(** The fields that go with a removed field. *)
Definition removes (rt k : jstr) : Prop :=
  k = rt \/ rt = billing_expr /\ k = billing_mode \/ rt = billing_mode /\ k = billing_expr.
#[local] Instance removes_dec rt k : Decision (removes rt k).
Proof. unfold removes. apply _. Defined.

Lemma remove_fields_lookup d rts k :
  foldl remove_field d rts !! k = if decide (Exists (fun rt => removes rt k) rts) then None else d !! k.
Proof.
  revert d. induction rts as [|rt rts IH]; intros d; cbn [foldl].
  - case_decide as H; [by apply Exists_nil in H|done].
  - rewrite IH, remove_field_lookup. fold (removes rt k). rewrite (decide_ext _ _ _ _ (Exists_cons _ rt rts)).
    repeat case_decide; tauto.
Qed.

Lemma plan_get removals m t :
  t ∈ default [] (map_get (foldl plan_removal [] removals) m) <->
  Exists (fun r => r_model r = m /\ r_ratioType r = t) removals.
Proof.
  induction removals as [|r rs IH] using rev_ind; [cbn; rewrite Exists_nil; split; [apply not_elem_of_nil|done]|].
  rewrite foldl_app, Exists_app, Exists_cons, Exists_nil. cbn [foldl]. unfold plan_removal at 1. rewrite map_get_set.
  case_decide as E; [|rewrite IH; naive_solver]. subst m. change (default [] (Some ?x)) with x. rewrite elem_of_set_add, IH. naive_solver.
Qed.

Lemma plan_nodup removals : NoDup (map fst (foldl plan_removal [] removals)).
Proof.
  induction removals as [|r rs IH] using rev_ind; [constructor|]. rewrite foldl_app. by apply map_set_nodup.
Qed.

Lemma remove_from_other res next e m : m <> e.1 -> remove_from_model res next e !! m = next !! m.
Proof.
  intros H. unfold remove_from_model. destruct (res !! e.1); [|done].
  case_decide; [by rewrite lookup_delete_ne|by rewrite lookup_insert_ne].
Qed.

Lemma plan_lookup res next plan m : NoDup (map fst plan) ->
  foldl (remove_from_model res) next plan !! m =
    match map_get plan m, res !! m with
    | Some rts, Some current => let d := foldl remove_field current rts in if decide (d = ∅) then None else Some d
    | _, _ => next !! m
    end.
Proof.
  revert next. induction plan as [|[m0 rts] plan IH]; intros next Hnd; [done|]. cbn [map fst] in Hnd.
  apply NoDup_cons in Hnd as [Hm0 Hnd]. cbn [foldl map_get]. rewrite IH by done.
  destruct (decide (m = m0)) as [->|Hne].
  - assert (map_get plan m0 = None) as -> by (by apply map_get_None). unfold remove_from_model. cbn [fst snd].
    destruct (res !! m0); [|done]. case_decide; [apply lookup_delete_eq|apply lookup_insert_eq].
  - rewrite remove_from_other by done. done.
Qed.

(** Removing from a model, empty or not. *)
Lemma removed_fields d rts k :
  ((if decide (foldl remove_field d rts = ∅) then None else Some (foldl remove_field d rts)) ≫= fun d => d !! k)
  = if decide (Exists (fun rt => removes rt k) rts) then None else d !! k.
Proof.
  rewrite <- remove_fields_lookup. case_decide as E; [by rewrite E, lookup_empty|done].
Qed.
_ _ _
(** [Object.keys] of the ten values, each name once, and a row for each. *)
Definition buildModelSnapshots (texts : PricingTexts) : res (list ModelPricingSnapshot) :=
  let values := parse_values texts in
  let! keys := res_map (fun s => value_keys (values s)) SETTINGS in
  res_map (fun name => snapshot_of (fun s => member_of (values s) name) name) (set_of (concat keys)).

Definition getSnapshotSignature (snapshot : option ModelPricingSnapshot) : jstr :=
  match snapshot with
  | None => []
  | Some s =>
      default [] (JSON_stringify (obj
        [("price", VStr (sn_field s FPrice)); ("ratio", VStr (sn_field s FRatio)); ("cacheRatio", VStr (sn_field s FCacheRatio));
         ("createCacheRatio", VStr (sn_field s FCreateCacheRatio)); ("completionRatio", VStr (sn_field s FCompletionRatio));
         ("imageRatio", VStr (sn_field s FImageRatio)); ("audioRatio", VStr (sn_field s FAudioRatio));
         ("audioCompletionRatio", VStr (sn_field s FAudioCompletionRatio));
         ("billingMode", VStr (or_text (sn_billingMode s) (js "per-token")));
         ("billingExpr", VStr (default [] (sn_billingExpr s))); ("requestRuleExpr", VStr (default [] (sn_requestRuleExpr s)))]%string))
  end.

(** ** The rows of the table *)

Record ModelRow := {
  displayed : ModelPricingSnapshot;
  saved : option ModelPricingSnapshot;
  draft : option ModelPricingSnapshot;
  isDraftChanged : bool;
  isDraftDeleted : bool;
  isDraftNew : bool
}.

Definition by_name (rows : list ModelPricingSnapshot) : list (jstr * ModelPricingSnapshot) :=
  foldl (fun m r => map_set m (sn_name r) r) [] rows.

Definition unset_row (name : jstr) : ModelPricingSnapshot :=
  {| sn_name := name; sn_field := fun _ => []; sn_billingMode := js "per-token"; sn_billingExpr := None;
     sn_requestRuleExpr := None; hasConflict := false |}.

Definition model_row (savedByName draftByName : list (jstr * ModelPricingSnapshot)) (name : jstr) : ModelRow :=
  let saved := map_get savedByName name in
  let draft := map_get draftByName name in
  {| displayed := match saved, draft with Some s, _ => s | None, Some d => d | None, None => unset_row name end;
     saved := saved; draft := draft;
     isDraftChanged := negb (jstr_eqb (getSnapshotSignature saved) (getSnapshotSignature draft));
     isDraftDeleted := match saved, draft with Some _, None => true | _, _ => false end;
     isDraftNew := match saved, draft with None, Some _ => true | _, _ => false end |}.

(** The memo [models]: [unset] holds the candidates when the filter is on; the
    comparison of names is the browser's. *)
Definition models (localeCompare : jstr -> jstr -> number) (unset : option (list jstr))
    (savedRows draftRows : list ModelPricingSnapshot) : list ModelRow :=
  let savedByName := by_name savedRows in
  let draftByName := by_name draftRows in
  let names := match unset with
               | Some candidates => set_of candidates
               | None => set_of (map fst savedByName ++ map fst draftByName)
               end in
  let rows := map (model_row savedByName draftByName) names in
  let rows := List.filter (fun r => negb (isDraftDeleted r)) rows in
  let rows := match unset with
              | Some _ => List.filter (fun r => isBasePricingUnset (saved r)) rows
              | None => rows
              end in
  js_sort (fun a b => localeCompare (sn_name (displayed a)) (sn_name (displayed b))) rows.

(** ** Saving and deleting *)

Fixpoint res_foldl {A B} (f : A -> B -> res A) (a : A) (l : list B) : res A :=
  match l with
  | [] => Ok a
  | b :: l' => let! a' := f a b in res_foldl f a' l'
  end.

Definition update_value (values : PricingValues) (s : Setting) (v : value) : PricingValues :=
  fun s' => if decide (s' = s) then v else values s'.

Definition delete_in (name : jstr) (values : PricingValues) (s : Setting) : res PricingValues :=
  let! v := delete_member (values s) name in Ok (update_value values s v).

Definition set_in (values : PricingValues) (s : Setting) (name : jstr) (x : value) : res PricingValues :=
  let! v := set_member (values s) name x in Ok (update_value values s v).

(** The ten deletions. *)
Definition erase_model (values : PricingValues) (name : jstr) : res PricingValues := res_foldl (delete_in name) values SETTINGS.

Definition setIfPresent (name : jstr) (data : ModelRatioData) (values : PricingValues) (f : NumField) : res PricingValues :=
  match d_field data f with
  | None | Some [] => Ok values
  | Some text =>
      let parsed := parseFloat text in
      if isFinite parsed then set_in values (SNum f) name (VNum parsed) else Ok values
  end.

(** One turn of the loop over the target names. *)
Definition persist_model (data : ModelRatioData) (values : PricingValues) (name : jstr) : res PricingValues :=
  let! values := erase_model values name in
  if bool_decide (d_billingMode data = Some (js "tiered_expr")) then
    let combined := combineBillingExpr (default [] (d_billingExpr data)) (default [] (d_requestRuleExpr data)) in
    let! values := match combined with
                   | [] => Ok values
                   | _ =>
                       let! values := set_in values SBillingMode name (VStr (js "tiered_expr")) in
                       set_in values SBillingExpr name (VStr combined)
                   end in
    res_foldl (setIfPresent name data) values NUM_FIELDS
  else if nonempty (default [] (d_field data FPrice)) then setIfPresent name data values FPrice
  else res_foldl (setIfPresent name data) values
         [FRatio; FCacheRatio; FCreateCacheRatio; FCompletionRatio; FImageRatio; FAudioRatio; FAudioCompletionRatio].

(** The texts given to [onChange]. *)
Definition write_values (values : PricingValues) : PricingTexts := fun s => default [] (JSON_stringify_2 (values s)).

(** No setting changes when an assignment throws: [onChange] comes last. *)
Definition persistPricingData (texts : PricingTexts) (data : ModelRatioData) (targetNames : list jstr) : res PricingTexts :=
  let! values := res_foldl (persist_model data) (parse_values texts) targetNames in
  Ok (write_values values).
_ _ _
- _What is needed_
Print exactly the lines of the listing above starting at the line containing "fun s' => if" and ending at the line containing "(** The ten deletions. *)", both included.

- _Written answer_
  fun s' => if decide (s' = s) then v else values s'.

Definition delete_in (name : jstr) (values : PricingValues) (s : Setting) : res PricingValues :=
  let! v := delete_member (values s) name in Ok (update_value values s v).

Definition set_in (values : PricingValues) (s : Setting) (name : jstr) (x : value) : res PricingValues :=
  let! v := set_member (values s) name x in Ok (update_value values s v).

(** The ten deletions. *)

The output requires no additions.